> [Instructions to follow] Could you copy every line of the data that contains "width"?

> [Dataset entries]
#####

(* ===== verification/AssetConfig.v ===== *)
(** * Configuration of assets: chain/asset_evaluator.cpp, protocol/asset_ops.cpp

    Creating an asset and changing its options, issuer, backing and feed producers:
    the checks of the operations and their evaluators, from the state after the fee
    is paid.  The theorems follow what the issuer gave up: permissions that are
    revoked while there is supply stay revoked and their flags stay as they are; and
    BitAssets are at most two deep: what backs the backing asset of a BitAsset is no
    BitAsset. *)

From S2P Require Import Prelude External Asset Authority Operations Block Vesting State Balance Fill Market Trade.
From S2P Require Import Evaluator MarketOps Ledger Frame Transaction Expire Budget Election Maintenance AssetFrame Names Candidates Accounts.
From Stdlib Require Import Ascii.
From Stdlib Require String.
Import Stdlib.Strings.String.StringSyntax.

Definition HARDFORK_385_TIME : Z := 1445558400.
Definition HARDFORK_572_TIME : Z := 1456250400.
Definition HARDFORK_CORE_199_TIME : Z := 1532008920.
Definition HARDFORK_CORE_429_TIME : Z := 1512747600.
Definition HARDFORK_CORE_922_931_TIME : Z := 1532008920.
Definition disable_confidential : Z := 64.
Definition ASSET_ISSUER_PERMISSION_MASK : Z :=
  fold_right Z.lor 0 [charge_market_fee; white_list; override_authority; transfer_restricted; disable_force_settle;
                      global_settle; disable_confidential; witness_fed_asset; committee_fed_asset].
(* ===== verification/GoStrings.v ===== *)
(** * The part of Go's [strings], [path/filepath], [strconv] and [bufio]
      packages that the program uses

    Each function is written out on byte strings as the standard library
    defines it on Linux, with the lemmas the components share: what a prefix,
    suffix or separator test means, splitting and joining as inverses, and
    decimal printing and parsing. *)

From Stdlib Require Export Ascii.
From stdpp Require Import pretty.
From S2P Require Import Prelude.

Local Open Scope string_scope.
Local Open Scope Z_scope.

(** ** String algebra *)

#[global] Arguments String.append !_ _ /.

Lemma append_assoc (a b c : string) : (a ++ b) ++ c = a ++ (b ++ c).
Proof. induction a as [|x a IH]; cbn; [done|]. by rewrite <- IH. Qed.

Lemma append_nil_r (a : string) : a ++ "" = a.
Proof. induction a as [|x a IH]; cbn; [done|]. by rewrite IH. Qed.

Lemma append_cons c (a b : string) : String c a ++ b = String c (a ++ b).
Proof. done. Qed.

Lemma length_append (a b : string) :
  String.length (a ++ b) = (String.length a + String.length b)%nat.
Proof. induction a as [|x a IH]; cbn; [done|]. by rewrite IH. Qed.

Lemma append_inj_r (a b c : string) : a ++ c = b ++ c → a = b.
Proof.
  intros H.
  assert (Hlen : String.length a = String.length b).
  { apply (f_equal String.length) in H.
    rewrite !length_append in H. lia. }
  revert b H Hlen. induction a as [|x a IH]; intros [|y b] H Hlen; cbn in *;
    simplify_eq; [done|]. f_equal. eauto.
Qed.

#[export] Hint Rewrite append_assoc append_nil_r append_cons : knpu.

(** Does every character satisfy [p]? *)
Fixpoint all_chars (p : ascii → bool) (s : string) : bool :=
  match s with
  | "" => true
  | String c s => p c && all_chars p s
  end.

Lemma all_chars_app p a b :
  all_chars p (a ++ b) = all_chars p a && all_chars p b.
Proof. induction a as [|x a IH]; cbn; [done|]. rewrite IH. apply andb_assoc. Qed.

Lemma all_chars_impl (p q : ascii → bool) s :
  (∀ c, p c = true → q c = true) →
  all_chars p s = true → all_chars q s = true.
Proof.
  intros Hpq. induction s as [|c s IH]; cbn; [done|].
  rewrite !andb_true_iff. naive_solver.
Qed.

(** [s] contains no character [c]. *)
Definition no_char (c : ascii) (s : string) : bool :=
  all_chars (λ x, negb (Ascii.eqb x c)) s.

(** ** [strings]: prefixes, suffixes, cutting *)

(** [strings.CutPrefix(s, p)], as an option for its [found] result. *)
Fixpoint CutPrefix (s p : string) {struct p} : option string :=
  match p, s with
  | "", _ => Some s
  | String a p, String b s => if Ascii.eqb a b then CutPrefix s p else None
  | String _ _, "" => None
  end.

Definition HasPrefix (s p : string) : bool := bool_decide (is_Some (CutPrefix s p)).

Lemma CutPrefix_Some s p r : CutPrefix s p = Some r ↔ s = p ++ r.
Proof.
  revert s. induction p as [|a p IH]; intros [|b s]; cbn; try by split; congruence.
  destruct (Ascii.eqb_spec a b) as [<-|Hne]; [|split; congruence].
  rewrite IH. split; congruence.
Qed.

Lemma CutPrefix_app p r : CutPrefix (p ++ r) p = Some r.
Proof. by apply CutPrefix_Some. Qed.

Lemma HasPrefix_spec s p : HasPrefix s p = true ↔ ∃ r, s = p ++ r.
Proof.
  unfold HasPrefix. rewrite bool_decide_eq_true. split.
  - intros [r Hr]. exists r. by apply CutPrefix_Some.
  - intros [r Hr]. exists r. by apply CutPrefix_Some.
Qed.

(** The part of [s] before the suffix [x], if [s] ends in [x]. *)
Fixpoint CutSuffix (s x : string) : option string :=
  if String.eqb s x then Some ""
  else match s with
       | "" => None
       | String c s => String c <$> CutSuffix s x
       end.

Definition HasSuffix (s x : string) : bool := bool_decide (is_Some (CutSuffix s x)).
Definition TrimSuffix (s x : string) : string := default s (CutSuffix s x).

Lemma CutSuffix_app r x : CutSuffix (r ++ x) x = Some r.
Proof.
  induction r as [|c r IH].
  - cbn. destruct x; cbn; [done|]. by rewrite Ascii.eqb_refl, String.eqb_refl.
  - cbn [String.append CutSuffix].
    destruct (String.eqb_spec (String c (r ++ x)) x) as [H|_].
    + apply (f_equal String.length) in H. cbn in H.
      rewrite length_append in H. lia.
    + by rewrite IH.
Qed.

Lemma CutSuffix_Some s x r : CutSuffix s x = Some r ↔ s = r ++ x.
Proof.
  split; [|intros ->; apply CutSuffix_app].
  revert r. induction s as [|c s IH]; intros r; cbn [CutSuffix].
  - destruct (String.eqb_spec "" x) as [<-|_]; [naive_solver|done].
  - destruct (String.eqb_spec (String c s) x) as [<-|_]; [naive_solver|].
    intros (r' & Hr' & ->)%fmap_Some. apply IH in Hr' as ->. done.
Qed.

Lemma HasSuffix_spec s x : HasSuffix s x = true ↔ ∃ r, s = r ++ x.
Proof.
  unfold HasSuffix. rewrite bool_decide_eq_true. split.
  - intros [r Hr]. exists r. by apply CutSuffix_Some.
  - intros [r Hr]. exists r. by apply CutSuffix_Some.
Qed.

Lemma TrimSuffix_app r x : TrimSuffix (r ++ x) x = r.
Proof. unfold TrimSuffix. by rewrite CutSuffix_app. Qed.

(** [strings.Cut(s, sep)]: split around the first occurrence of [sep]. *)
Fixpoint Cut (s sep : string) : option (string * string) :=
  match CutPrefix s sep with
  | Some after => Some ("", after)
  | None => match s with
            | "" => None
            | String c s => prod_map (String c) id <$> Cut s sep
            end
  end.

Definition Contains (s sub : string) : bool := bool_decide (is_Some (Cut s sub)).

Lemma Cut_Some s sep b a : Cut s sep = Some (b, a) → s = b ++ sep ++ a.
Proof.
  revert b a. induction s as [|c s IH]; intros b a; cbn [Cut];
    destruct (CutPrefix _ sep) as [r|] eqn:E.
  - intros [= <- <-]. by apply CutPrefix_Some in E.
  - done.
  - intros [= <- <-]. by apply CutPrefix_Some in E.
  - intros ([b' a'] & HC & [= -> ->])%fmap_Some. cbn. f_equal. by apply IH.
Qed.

#####

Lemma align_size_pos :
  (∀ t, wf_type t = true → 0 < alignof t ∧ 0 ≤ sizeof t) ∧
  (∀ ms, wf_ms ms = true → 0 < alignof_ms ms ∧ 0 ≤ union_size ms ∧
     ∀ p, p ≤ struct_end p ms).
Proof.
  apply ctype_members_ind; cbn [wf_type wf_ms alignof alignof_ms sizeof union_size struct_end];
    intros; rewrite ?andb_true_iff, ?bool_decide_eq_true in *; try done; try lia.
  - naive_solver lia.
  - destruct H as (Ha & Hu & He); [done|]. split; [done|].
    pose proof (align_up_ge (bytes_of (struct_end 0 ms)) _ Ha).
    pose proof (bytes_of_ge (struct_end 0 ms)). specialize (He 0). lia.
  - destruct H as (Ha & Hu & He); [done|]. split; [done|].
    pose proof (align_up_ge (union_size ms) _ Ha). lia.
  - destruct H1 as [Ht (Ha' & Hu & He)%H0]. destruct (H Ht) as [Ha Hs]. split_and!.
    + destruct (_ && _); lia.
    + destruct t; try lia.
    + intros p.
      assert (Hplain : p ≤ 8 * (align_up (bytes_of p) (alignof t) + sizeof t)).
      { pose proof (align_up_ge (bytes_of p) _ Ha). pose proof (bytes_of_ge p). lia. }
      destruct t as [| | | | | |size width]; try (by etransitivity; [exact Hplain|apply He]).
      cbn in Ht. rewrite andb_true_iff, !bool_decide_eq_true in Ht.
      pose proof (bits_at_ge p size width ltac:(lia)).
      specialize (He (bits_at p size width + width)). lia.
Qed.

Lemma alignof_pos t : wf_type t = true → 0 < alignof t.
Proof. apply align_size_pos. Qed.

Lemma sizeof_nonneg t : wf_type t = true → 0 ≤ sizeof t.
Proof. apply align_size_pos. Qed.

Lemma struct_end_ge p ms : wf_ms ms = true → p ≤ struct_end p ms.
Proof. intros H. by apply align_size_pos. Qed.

#####

> [Response box]
      destruct t as [| | | | | |size width]; try (by etransitivity; [exact Hplain|apply He]).
      pose proof (bits_at_ge p size width ltac:(lia)).
      specialize (He (bits_at p size width + width)). lia.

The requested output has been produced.